[Saved data entries]
+++

(* ===== verification/Replica.v ===== *)
(** * A whole replica

    The components put together: one replica is the store with its watcher, the poll loop,
    the dispatchers of the change stream, the lease manager and any number of Watch
    streams, all sharing one [world].  [replica_step] is one action of any of them: a
    handler of the KV or the lease service, a goroutine of a lease, of a subscription or of
    a stream, a compaction, an action of the poll loop.  [doPoll] of [Watcher] is the poll
    as it runs undisturbed; here it is the goroutine [poll_thread] with its own atomic
    actions, and [poll_thread_doPoll] says that the two agree. *)

From Stdlib Require Import Ascii String.
From S2P Require Import Prelude Go Spanner Rows Invariant Sim StoreRead StoreWrite StoreTxn StoreCompact StoreInvariant Safe KVServer KVProps Leases LeaseProps Watcher WatchProps WatchServer WatchServerProps WatchDelivery.

Open Scope string_scope.
Open Scope list_scope.
Open Scope Z_scope.

(** ** State *)

(** Where the poll loop stands: before its first read; in its [select]; with the events of
    a poll, before it copies the list of subscribers; dispatching them, as dispatcher [k] of
    the watcher. *)
Inductive poll_thread :=
| PlInit
| PlIdle
| PlFetched (curRev : Z) (events : list Event)
| PlDispatch (curRev : Z) (k : nat).

(** [rp_gaps] counts the polls that were cut at their limit or found their start compacted,
    the two cases in which the poll loop goes on behind rows it has not delivered. *)
Record replica := mk_replica {
  rp_sys : wsystem;
  rp_poll : poll_thread;
  rp_gaps : nat;
  rp_lm : LeaseManager;
  rp_streams : list stream;
}.

Definition rp_store (r : replica) : world := vs_store (sy_v (rp_sys r)).
Definition rp_wt (r : replica) : Watcher := sy_wt (rp_sys r).
Definition rp_db (r : replica) : database := w_db (rp_store r).

Definition on_sys (y : wsystem) (r : replica) : replica :=
  mk_replica y (rp_poll r) (rp_gaps r) (rp_lm r) (rp_streams r).

Definition on_store (w : world) (r : replica) : replica := on_sys (set_store w (rp_sys r)) r.

Definition on_wt (wt : Watcher) (r : replica) : replica := on_sys (with_wt wt (rp_sys r)) r.

Definition on_poll (p : poll_thread) (r : replica) : replica :=
  mk_replica (rp_sys r) p (rp_gaps r) (rp_lm r) (rp_streams r).

Definition on_gap (g : bool) (r : replica) : replica :=
  mk_replica (rp_sys r) (rp_poll r) (rp_gaps r + if g then 1 else 0) (rp_lm r) (rp_streams r).

Definition lease_view (r : replica) : lworld := mk_lworld (rp_store r) (rp_lm r).

Definition on_lease (s : lworld) (r : replica) : replica :=
  mk_replica (set_store (lw_store s) (rp_sys r)) (rp_poll r) (rp_gaps r) (lw_lm s) (rp_streams r).

Definition on_stream (k : nat) (v : server) (r : replica) : replica :=
  mk_replica (sv_y v) (rp_poll r) (rp_gaps r) (rp_lm r) (<[k := sv_st v]> (rp_streams r)).

Definition set_lastRev (rev : Z) (wt : Watcher) : Watcher := mk_Watcher (wt_objs wt) (wt_subscribers wt) rev.

(** A replica that has just been started on the database of [w]. *)
Definition replica_init (w : world) (now : Z) : replica :=
  mk_replica (watch_init w) PlInit 0 (newLeaseManager now) [].

Section replica.
Context `{SP : Spanner} `{G : Grpc} (status_Code : error → code).

(** ** The poll loop *)

(** [lastRev, _ := w.store.CurrentRevision(ctx)]. *)
Definition poll_begin (r : replica) : replica :=
  match rp_poll r with
  | PlInit =>
      let (rev, w) := CurrentRevision (rp_store r) in
      on_poll PlIdle (on_wt (set_lastRev (or_zero rev) (rp_wt r)) (on_store w r))
  | _ => r
  end.

(** The query of [doPoll], and its error paths. *)
Definition poll_query (r : replica) : replica :=
  match rp_poll r with
  | PlIdle =>
      let (res, w) := After "" (wt_lastRev (rp_wt r)) pollBatchSize (rp_store r) in
      let r := on_store w r in
      match res with
      | (curRev, Err err) =>
          if bool_decide (err = ErrCompacted) then on_gap true (on_wt (set_lastRev curRev (rp_wt r)) r) else r
      | (curRev, Ok events) =>
          on_gap (negb (Z.of_nat (length events) <? pollBatchSize)) (on_poll (PlFetched curRev events) r)
      end
  | _ => r
  end.

(** [dispatchEvents] copies the list of subscribers. *)
Definition dispatch_new (events : list Event) (r : replica) : replica :=
  on_sys (mk_wsystem (sy_v (rp_sys r)) (sy_disp (rp_sys r) ++ [dispatch_start events (rp_wt r)])) r.

Definition poll_copy (r : replica) : replica :=
  match rp_poll r with
  | PlFetched curRev events => on_poll (PlDispatch curRev (length (sy_disp (rp_sys r)))) (dispatch_new events r)
  | _ => r
  end.

(** The next action of dispatcher [k]. *)
Definition dispatch_at (k : nat) (r : replica) : replica :=
  match sy_disp (rp_sys r) !! k with
  | Some d =>
      on_sys (mk_wsystem (mk_wworld (rp_store r) (dispatch_micro (d, rp_wt r)).2)
                         (<[k := (dispatch_micro (d, rp_wt r)).1]> (sy_disp (rp_sys r)))) r
  | None => r
  end.

(** [lastRev = w.doPoll(...)], once every subscriber has been served. *)
Definition poll_finish (r : replica) : replica :=
  match rp_poll r with
  | PlDispatch curRev k =>
      match sy_disp (rp_sys r) !! k with
      | Some (mk_dispatcher _ [] None) => on_poll PlIdle (on_wt (set_lastRev curRev (rp_wt r)) r)
      | _ => r
      end
  | _ => r
  end.

(** [case hint := <-w.notifyCh]. *)
Definition poll_wake (r : replica) : replica :=
  match rp_poll r, w_notify (rp_store r) with
  | PlIdle, hint :: rest =>
      let w := rp_store r in
      let r := on_store (mk_world (w_db w) (w_rpc w) rest (w_compactions w)) r in
      if wt_lastRev (rp_wt r) <? hint then poll_query r else r
  | _, _ => r
  end.

(** ** Steps *)

(** The state moves from [w] to [w'] by calls that keep the guarantee. *)
Definition moves (w w' : world) : Prop :=
  (w_rpc w ≤ w_rpc w')%nat ∧ (world_wf w → sp_ts (w_rpc w') < 2 ^ 63 → guarantee w w').

(** Other replicas have used the database: its state has moved on, and the queues of this
    process are as they were. *)
Definition others (w w' : world) : Prop :=
  w_notify w' = w_notify w ∧ w_compactions w' = w_compactions w ∧ moves w w'.

Inductive replica_step (r : replica) : replica → Prop :=
(* the KV service, and the goroutines that compact *)
| rp_kv q : request_ok q → replica_step r (on_store (serve q (rp_store r)) r)
| rp_compaction fuel : replica_step r (on_store (run_compaction fuel (rp_store r)).2 r)
| rp_autoCompact fuel age : replica_step r (on_store (autoCompact_tick fuel age (rp_store r)).2 r)
(* the lease service and its goroutines *)
| rp_LeaseGrant now TTL : replica_step r (on_lease (LeaseGrant now TTL (lease_view r)).2 r)
| rp_LeaseRevoke id : replica_step r (on_lease (LeaseRevoke id (lease_view r)).2 r)
| rp_LeaseKeepAlive now id : replica_step r (on_lease (LeaseKeepAlive now id (lease_view r)).2 r)
| rp_loadLeases : replica_step r (on_lease (loadLeases (lease_view r)).2 r)
| rp_expiry_start i : replica_step r (on_lease (expiry_start i (lease_view r)).2 r)
| rp_expiry_fire now i : replica_step r (on_lease (expiry_fire now i (lease_view r)).2 r)
| rp_expiry_retry i : replica_step r (on_lease (expiry_retry i (lease_view r)).2 r)
(* the poll loop *)
| rp_poll_begin : replica_step r (poll_begin r)
| rp_poll_tick : replica_step r (poll_query r)
| rp_poll_wake : replica_step r (poll_wake r)
| rp_poll_copy : replica_step r (poll_copy r)
| rp_poll_finish : replica_step r (poll_finish r)
(* batches of the change stream, and the dispatchers *)
| rp_cs_start events : replica_step r (dispatch_new events r)
| rp_dispatch k : replica_step r (dispatch_at k r)
(* the goroutines of the subscriptions *)
| rp_replay i : replica_step r (on_sys (mk_wsystem (replay_step i (sy_v (rp_sys r))) (sy_disp (rp_sys r))) r)
| rp_replay_done i : replica_step r (on_wt (replay_done i (rp_wt r)) r)
| rp_timeout i : replica_step r (on_wt (sentinel_timeout i (rp_wt r)) r)
(* Watch streams *)
| rp_open : replica_step r (mk_replica (rp_sys r) (rp_poll r) (rp_gaps r) (rp_lm r) (rp_streams r ++ [stream_init]))
| rp_stream k st v : rp_streams r !! k = Some st → stream_step status_Code (mk_server st (rp_sys r)) v →
    replica_step r (on_stream k v r)
(* other replicas *)
| rp_others w : others (rp_store r) w → replica_step r (on_store w r).

(** The goroutine of the poll, run without interruption, is [doPoll]. *)
Lemma poll_thread_doPoll r :
  rp_poll r = PlIdle →
  ∃ n, sy_v (rp_sys (poll_finish (Nat.iter n (dispatch_at (length (sy_disp (rp_sys r)))) (poll_copy (poll_query r))))) =
       doPoll (sy_v (rp_sys r)).
Proof.
  destruct r as [[[w wt] ds] p g lm sts]. cbn [rp_poll]. intros ->. unfold poll_query, rp_store, rp_wt, sy_wt. cbn.
  destruct (After _ _ _ w) as [[cur [events|err]] w'].
  2: { exists 0%nat. case_bool; cbn; done. }
  cbn. destruct (dispatch_micro_run events wt) as (n & Hn). exists n.
  set (r0 := on_poll _ _).
  assert (∀ m, Nat.iter m (dispatch_at (length ds)) r0 =
    on_sys (mk_wsystem (mk_wworld w' (Nat.iter m dispatch_micro (dispatch_start events wt, wt)).2)
              (ds ++ [(Nat.iter m dispatch_micro (dispatch_start events wt, wt)).1])) r0) as ->.
  { intros m. induction m as [|m IH]; [done|]. rewrite !Nat.iter_succ, IH.
    destruct (Nat.iter m dispatch_micro _) as [d wt1]. unfold dispatch_at. cbn [on_sys rp_sys sy_disp fst].
    rewrite list_lookup_middle by done. change (rp_wt _) with wt1. cbn [rp_store rp_sys on_sys sy_v vs_store snd].
    by rewrite insert_app_r_alt, Nat.sub_diag by lia. }
  rewrite Hn. unfold poll_finish. cbn. by rewrite list_lookup_middle.
Qed.

End replica.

+++

TASK PROMPT
Copy each line above containing the string "After".

YOUR SOLUTION
      let (res, w) := After "" (wt_lastRev (rp_wt r)) pollBatchSize (rp_store r) in
  destruct (After _ _ _ w) as [[cur [events|err]] w'].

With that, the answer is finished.